Operational checklist: what to record in tickets

  • Client network type (home Wi‑Fi, LTE hotspot, office LAN).
  • VPN type and encapsulation (IPsec NAT-T, WireGuard, SSL VPN).
  • Largest DF ping payload that succeeds.
  • MSS observed in SYN before and after changes.
  • Whether ICMP frag-needed/packet-too-big messages are seen.
  • Whether the issue is symmetric (client→server and server→client).

FAQ

1) Why do small files copy fine but large files hang?
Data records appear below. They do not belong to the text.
(** A step never revives a dead token while its distance is positive, and uses
    up at most one unit of it, only if it allocates. *)
Lemma step_distance op t h slot gen : table_inv t -> op_ok op -> is_u64 h ->
  decode_handle_token h = Some (slot, gen) ->
  let t' := (handle_body op t).2 in
  distance gen t - (if is_alloc op then 1 else 0) <= distance gen t' \/ distance gen t = 0 /\ is_alloc op = true.
Proof.
  intros Hinv Hop Hh Hd. cbv zeta. destruct (is_alloc op) eqn:Ha.
  2: { left. unfold distance. rewrite other_next_gen by done. lia. }
  destruct op; try done. cbn [handle_body].
  apply decode_Some in Hd as (_ & Hg & _); [|apply Hh]. pose proof (ti_next _ Hinv) as Hn.
  destruct (decide (active_count t = KERNEL_HANDLE_TABLE_SIZE)) as [Hfull|Hne].
  { rewrite alloc_full by done. left. simpl. lia. }
  pose proof (acount_bounds is_active (entries t)) as Hb.
  rewrite <- (ti_count _ Hinv), (ti_len _ Hinv) in Hb.
  destruct (alloc_ok ty r obj ext t Hinv ltac:(lia)) as (i & _ & _ & _ & ->).
  unfold distance. simpl. handle_consts.
  destruct (decide (gen = next_gen t)) as [->|Hne2]; [right; by rewrite Z.sub_diag|]. left.
  destruct (next_gen t =? 0xFFFFFF) eqn:Hm; bprop.
  - rewrite Hm. rewrite (Z.mod_small (gen - 1)) by lia.
    replace (gen - 0xFFFFFF) with (gen + (-1) * 0xFFFFFF) by lia. rewrite Z.mod_add, Z.mod_small by lia. lia.
  - destruct (Z.lt_ge_cases gen (next_gen t)).
    + replace (gen - next_gen t) with (gen - next_gen t + 0xFFFFFF + (-1) * 0xFFFFFF) by lia.
      replace (gen - (next_gen t + 1)) with (gen - next_gen t - 1 + 0xFFFFFF + (-1) * 0xFFFFFF) by lia.
      rewrite !Z.mod_add, !Z.mod_small by lia. lia.
    + rewrite !Z.mod_small by lia. lia.
Qed.

Lemma abs_caps t t' h : abs t' = abs t -> caps t h = None -> caps t' h = None.
Proof. intros He <-. by apply (f_equal (fun a => cm_cap a h)) in He. Qed.
Lemma only_at_caps t t' h h' v : only_at h v (abs t) (abs t') -> is_u64 h' -> h' <> h ->
  caps t h' = None -> caps t' h' = None.
Proof. intros [_ Ho] Hu Hne <-. by apply Ho. Qed.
Small transfers often fit into smaller TCP segments or complete before the connection hits problematic packet sizes. Large transfers sustain larger segments and eventually hit the path’s real MTU limit.

2) If PMTUD exists, why do we need MSS clamping?

Because PMTUD depends on ICMP messages surviving the trip back. In many corporate and consumer networks, those messages are blocked, rate-limited, or mangled. MSS clamping removes the dependency.

3) What MSS value should I clamp to?

Use measurement. Find the maximum working IPv4 packet size with DF ping (say, 1392). Subtract 40 bytes for IP+TCP headers: MSS ≈ 1352. Then pick a slightly lower clamp (e.g., 1340–1352) to account for variability.

4) Is lowering tunnel MTU better than MSS clamping?

If you control both tunnel endpoints and clients are consistent, setting the tunnel MTU is clean. In mixed client environments (home networks, roaming laptops), MSS clamping at the gateway is more robust.

5) Can SMB encryption or signing cause this?

It can make packet sizes and throughput behavior change, which might expose an existing MTU problem sooner. But the root is still transport: packets too large for the path and no working feedback.

6) Why does it sometimes fail only one direction?

Asymmetric paths are common: different ISPs, different NAT devices, different filtering rules. One direction might allow ICMP “packet too big” while the return direction drops it.

7) Does this apply to IPv6 too?

Yes. IPv6 relies heavily on ICMPv6 for PMTUD. If you block ICMPv6 “Packet Too Big,” you can create the same black hole behavior, often with even more confusion.

8) Can I just allow fragmentation and be done?

Relying on fragmentation is usually a last resort. It adds overhead, increases loss sensitivity, and can interact badly with firewalls and NAT. Prefer correct MTU and MSS clamping.

9) Why does speed test traffic look fine while SMB hangs?

Different tools use different patterns (multiple flows, different segment sizes, UDP vs TCP). SMB is a long-lived, stateful TCP stream that’s excellent at exposing retransmit-heavy conditions.

10) We use an all-in-one firewall appliance. Where do I apply MSS clamping?

On the policy rule that allows traffic from the inside to the VPN zone/tunnel, or on the VPN interface egress. Vendors name it differently, but the goal is the same: rewrite MSS on SYN packets crossing into the tunnel.

Conclusion: next steps that won’t embarrass you

If your office VPN “mostly works” but large SMB copies hang or RDP file transfers freeze, treat it like an MTU/MSS incident until proven otherwise. Measure path MTU with DF pings. Observe MSS in SYN packets. Clamp MSS at the VPN edge. Then—only then—argue about SMB tuning or storage performance.

Next steps you can do today:

  1. Run a DF ping test across the VPN and record the largest working payload.
  2. Capture a SYN and confirm what MSS is being advertised.
  3. Implement MSS clamping on the VPN gateway for tunnel-bound traffic.
  4. Optionally adjust the tunnel interface MTU to match reality.
  5. Write down your chosen MTU/MSS values and the measurement behind them. Future you will want receipts.